Special Program: Shooting Women 2. Space Invaders

Ein Bruder wie du (c) Filmarchiv Austria
The series “Shooting Women – Pioneering Women in Austrian Film,” which aired successfully last year, will continue in 2012. The fact that today, more and more female directors are establishing themselves in the industry, is not least thanks to their forerunners, women who in the course of decades fought for the right to express their own cinematic vision. In light of this, the Diagonale presents a thematic highlight program in cooperation with the Austrian Film Archive and presided over by Thomas Ballhausen, presenting a selection of documentary viewpoints revolving around biographical sketches.
“By means of moving images, capturing the essential” – this was the guiding principle of filmmakers Edith Hirsch and Sepp Jahn, who contributed the oldest work in the show.
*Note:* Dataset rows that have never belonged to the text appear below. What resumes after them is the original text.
(** * Metadata extraction from inspection-report documents

    A shallow embedding of [main.py] (the extractor) and [scripts.py] (the
    reconciler), with the properties of their natural-language
    specification stated and proved over it.

    Conventions of the embedding.
    - A Python [str] is a [string]: a sequence of characters whose code
      points lie below 256.  Character classes ([str.isspace], [str.lower],
      the regular-expression class [\w]) are the interpreter's Unicode
      tables restricted to that range.
    - Every exception of the program is a subclass of [Exception]; a call
      that may raise returns a [result].
    - The language model, the JSON decoder, the document reader and the
      directory tree are the environment: the functions take them as
      parameters.  Log records have no influence on any result and are
      left out; setting the logging up, which can raise, is part of the
      start of the program.
    - The extractor runs in a state-and-exception monad over a [world]:
      the content of the results file, the trace of what was done, and
      which of the coming writes of the results file raise.
    - Paths are those of Windows, as the constants of the scripts are:
      [os.path] is [ntpath]. *)

From Stdlib Require Import Bool Arith Lia List NArith ZArith Ascii String Sorted.
From Stdlib Require OrderedTypeEx.

Set Warnings "-register-all".
Import ListNotations.

Open Scope bool_scope.
Open Scope string_scope.

(* ================================================================== *)
(** ** Python strings *)

Module Py.

Definition code (c : ascii) : N := N_of_ascii c.

Definition between (lo hi : N) (c : ascii) : bool :=
  ((lo <=? code c) && (code c <=? hi))%N.

Definition code_is (n : N) (c : ascii) : bool := (code c =? n)%N.

(** [str.isspace] on one character: TAB..CR, FS..US, SPACE, NEL, NBSP. *)
Definition isspace (c : ascii) : bool :=
  between 9 13 c || between 28 32 c || code_is 133 c || code_is 160 c.

(** [str.isalnum] on one character. *)
Definition isalnum (c : ascii) : bool :=
  between 48 57 c || between 65 90 c || between 97 122 c
  || code_is 170 c || code_is 178 c || code_is 179 c || code_is 181 c
  || code_is 185 c || code_is 186 c
  || between 188 190 c || between 192 214 c || between 216 246 c
  || between 248 255 c.

(** The class [\w] of the [re] module on [str] patterns. *)
Definition is_word (c : ascii) : bool := isalnum c || code_is 95 c.

(** [str.lower] on one character. *)
Definition lower_char (c : ascii) : ascii :=
  if between 65 90 c || between 192 214 c || between 216 222 c
  then ascii_of_N (code c + 32) else c.

Fixpoint lower (s : string) : string :=
  match s with
  | EmptyString => EmptyString
  | String c r => String (lower_char c) (lower r)
  end.
(** Why C3 fails as written: after a call is set up, two calls of
    [doHangup] invoke onTerminated twice and stop the local stream twice, so
    they do not have the effects of one call. *)
Lemma doHangup_twice_differs :
  let h := final (WebRtcHandler.onUserMediaSuccess demo_browser 30
                    (final (WebRtcHandler.listen demo_browser
                              (WebRtcHandler.new demo_config)))) in
  calls (WebRtcHandler.doHangup h) =
    [Close 20; Unsubscribe 7 (Some "event:call"); DetachMediaStream 11;
     StreamStop 30; OnTerminated 3] /\
  calls (times 2 WebRtcHandler.doHangup h) =
    [Close 20; Unsubscribe 7 (Some "event:call"); DetachMediaStream 11;
     StreamStop 30; OnTerminated 3;
     DetachMediaStream 11; StreamStop 30; OnTerminated 3] /\
  count is_onTerminated (calls (times 2 WebRtcHandler.doHangup h)) = 2 /\
  count is_stream_stop (calls (times 2 WebRtcHandler.doHangup h)) = 2 /\
  ~ (count is_onTerminated (calls (times 2 WebRtcHandler.doHangup h)) <= 1) /\
  calls (times 2 WebRtcHandler.doHangup h) <> calls (WebRtcHandler.doHangup h).
Proof.
  intros h. vm_compute. repeat split; try lia. discriminate.
Qed.

(** ** Inbound messages *)

Lemma is_string_true x literal :
  is_string x literal = true -> x = Some (JString (codes literal)).
Proof.
  destruct x as [[]|]; cbn; try discriminate.
  unfold jsstring_eqb. intros H%bool_decide_eq_true. congruence.
Qed.
Lemma scaled_lower m e l x c :
  0 < m -> located m l (x * pow2 (- e)) ->
  (pow2 (Zdigits2 m - 1 + e - c) <= x * pow2 (- c))%Q.
Proof.
  intros Hm Hl. apply located_bounds in Hl. destruct Hl as [Hlo _].
  destruct (Zdigits2_lower m Hm) as [Hd Hd0].
  assert (H1 : (pow2 (Zdigits2 m - 1) <= inject_Z m)%Q).
  { rewrite pow2_Z by lia. rewrite <- Zle_Qle. exact Hd. }
  replace (- c) with (- e + (e - c)) by lia.
  replace (Zdigits2 m - 1 + e - c) with (Zdigits2 m - 1 + (e - c)) by lia.
  rewrite !pow2_add. pose proof (pow2_pos (e - c)).
  rewrite Qmult_assoc. apply Qmult_le_compat_r; lra.
Qed.

Lemma unscale x c : (x == x * pow2 (- c) * pow2 c)%Q.
Proof.
  rewrite <- Qmult_assoc, <- pow2_add. replace (- c + c) with 0 by lia.
  rewrite pow2_0. ring.
Qed.

Lemma binary_round_aux_mono m e l x m' e' l' y :
  0 <= m -> located m l (x * pow2 (- e)) ->
  e <= fexp prec emax (Zdigits2 m + e) -> Zdigits2 m + e < emax ->
  0 <= m' -> located m' l' (y * pow2 (- e')) ->
  e' <= fexp prec emax (Zdigits2 m' + e') -> Zdigits2 m' + e' < emax ->
  (x <= y)%Q ->
  (SF2Q (binary_round_aux prec emax false m e l) <=
   SF2Q (binary_round_aux prec emax false m' e' l'))%Q.
Proof.
  intros Hm Hl He Hmax Hm' Hl' He' Hmax' Hxy.
  destruct (binary_round_aux_spec m e l x Hm Hl He Hmax) as (m1 & l1 & P1 & L1 & _ & V1).
  destruct (binary_round_aux_spec m' e' l' y Hm' Hl' He' Hmax') as (m2 & l2 & P2 & L2 & _ & V2).
  rewrite V1, V2. clear V1 V2.
  pose proof (scaled_upper m e l x (fexp prec emax (Zdigits2 m + e)) Hm Hl) as U1.
  revert L1 L2 U1. rewrite !fexp_eq in *.
  set (d1 := Zdigits2 m) in *. set (d2 := Zdigits2 m') in *.
  pose proof (Zdigits2_nonneg m) as Hd1. pose proof (Zdigits2_nonneg m') as Hd2.
  fold d1 in Hd1. fold d2 in Hd2.
  (* the magnitude of x is at most that of y *)
  assert (Hmag : m = 0 \/ d1 + e <= d2 + e').
  { destruct (Z.eq_dec m 0) as [-> | Hn]; [left; reflexivity | right].
    assert (Hpos : 0 < m) by lia.
    pose proof (scaled_lower m e l x 0 Hpos Hl) as A.
    pose proof (scaled_upper m' e' l' y 0 Hm' Hl') as B.
    change (- 0) with 0 in A, B. rewrite pow2_0 in A, B.
    fold d1 in A. fold d2 in B.
    assert (C : (pow2 (d1 - 1 + e - 0) < pow2 (d2 + e' - 0))%Q) by lra.
    apply pow2_lt_inv in C. lia. }
  set (c1 := Z.max (d1 + e - 53) (-1074)) in *.
  set (c2 := Z.max (d2 + e' - 53) (-1074)) in *.
  assert (Hc : c1 <= c2).
  { destruct Hmag as [-> | Hmag]; [| lia]. simpl in d1. lia. }
  intros L1 L2 U1.
  pose proof (rne_bounds m1 l1) as B1. pose proof (rne_bounds m2 l2) as B2.
  destruct (Z.eq_dec c1 c2) as [Heq | Hne].
  - rewrite <- Heq in *.
    assert (Hu : (x * pow2 (- c1) <= y * pow2 (- c1))%Q).
    { apply Qmult_le_compat_r; [exact Hxy | apply Qlt_le_weak, pow2_pos]. }
    pose proof (rne_mono _ _ _ _ _ _ L1 L2 Hu) as R.
    apply Qmult_le_compat_r; [| apply Qlt_le_weak, pow2_pos].
    rewrite <- Zle_Qle. exact R.
  - assert (Hlt : c1 < c2) by lia.
    assert (Hm'pos : 0 < m').
    { destruct (Z.eq_dec m' 0) as [E0 | ?]; [| lia]. exfalso.
      subst m'. simpl in d2. lia. }
    (* the larger result is at least 2^(c2+52) *)
    assert (Hbig : (pow2 (c2 + 52) <= inject_Z (round_nearest_even m2 l2) * pow2 c2)%Q).
    { pose proof (scaled_lower m' e' l' y c2 Hm'pos Hl') as A. fold d2 in A.
      replace (d2 - 1 + e' - c2) with 52 in A by lia.
      apply located_bounds in L2. destruct L2 as [_ L2].
      rewrite (pow2_Z 52) in A by lia.
      assert (Hq : (inject_Z (2 ^ 52) < inject_Z (m2 + 1))%Q).
      { rewrite inject_Z_plus. change (inject_Z 1) with 1%Q. lra. }
      apply inject_Z_lt_inv in Hq.
      assert (Hr : 2 ^ 52 <= round_nearest_even m2 l2) by lia.
      rewrite Z.add_comm, pow2_add, (pow2_Z 52) by lia.
      apply Qmult_le_compat_r; [| apply Qlt_le_weak, pow2_pos].
      rewrite <- Zle_Qle. exact Hr. }
    (* the smaller one is at most 2^(c2+52) *)
    assert (Hsmall : (inject_Z (round_nearest_even m1 l1) * pow2 c1 <= pow2 (c2 + 52))%Q).
    { apply located_bounds in L1. destruct L1 as [L1 _].
      destruct (Z_le_gt_dec 0 (d1 + e - c1)) as [Hk | Hk].
      - rewrite (pow2_Z (d1 + e - c1)) in U1 by exact Hk.
        assert (Hq : (inject_Z m1 < inject_Z (2 ^ (d1 + e - c1)))%Q) by lra.
        apply inject_Z_lt_inv in Hq.
        assert (Hr : round_nearest_even m1 l1 <= 2 ^ (d1 + e - c1)) by lia.
        apply Qle_trans with (pow2 (d1 + e - c1) * pow2 c1)%Q.
        + apply Qmult_le_compat_r; [| apply Qlt_le_weak, pow2_pos].
          rewrite pow2_Z by exact Hk. rewrite <- Zle_Qle. exact Hr.
        + rewrite <- pow2_add. apply pow2_le. lia.
      - assert (Hone : (pow2 (d1 + e - c1) <= pow2 0)%Q) by (apply pow2_le; lia).
        rewrite pow2_0 in Hone.
        assert (Hq : (inject_Z m1 < inject_Z 1)%Q) by (change (inject_Z 1) with 1%Q; lra).
        apply inject_Z_lt_inv in Hq.
        assert (Hr : round_nearest_even m1 l1 <= 1) by lia.
        apply Qle_trans with (1 * pow2 c1)%Q.
        + apply Qmult_le_compat_r; [| apply Qlt_le_weak, pow2_pos].
          change 1%Q with (inject_Z 1). rewrite <- Zle_Qle. exact Hr.
        + rewrite Qmult_1_l. apply pow2_le. lia. }
    lra.
Qed.
(** * HeritageNet: the Telegram bridge of the Chronos pipeline

    A shallow embedding of [telegram_bridge.py] (the orchestration of
    OCR + knowledge graph, pattern discovery and hypothesis verification
    behind [process_telegram_image]) and of the graph commit that [main.py]
    issues, with the properties of the design document checked against it.

    Python values are a small inductive type, dictionaries are [gmap]s with
    string keys, the external collaborators (file system, pipeline, graph
    store, verifier) are fields of a [world] record giving the outcome of
    each call, and the function itself runs in a trace-and-exception monad,
    so that "which collaborator was invoked, in which order" is a statement
    about the trace it leaves. *)

From stdpp Require Import gmap strings list fin_maps.
From Stdlib Require Import Ascii String.

Local Open Scope string_scope.
Local Set Warnings "-register-all,-abstract-large-number".

(** ** Python values, dictionaries and exceptions *)

Module Py.

(** The values that cross the bridge: [None], booleans, integers, strings
    and lists of values. *)
Inductive pyval : Type :=
| VNone
| VBool (b : bool)
| VInt (z : Z)
| VStr (s : string)
| VList (l : list pyval).

(** Python's truth value testing, as used by [if p.get('question')] and
    [if not questions]. *)
Definition truthy (v : pyval) : bool :=
  match v with
  | VNone => false
  | VBool b => b
  | VInt z => negb (z =? 0)%Z
  | VStr s => negb (String.eqb s "")
  | VList l => match l with [] => false | _ :: _ => true end
  end.

(** What can be raised.  [except Exception] catches the first kind only:
    [KeyboardInterrupt], [SystemExit] and the like derive from
    [BaseException] alone.  The string is [str(e)]. *)
Inductive exn : Type :=
| Exc (msg : string)
| BaseExc (msg : string).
Tracing the life of Austrian author Alfons Petzold, the film Ein Bruder so wie Du (1973) shapes illustrative and avant-garde/experimental moving images. A great female writer also portrays Carmen Tartarotti in 1 Häufchen Blume 1 Häufchen Schuh (1989): Friederike Mayröcker. Equally uncompromising are the protagonists in Karin Berger’s debut documentary film Küchengespräche mit Rebellinnen (1984): Four Austrian women remember the time of their resistance against National Socialism. The massacre of Rechnitz, ten days before the end of the Second World War, an experience she was never able to come to terms with, is the theme of Margareta Heinrich’s Totschweigen (1994). Käthe Kratz brings this narrative into the present-day in her Abschied ein Leben lang (1999): a film which follows the reconstruction of a synagogue destroyed in the war through the commemorative project “Lost Neighborhood.”
In her debut feature film, Renata Schmidtkunz sheds light on a further remarkable personality. Das Weiterleben der Ruth Klüger (2011), depicts the now world famous author after her release from a concentration camp and her move to the United States.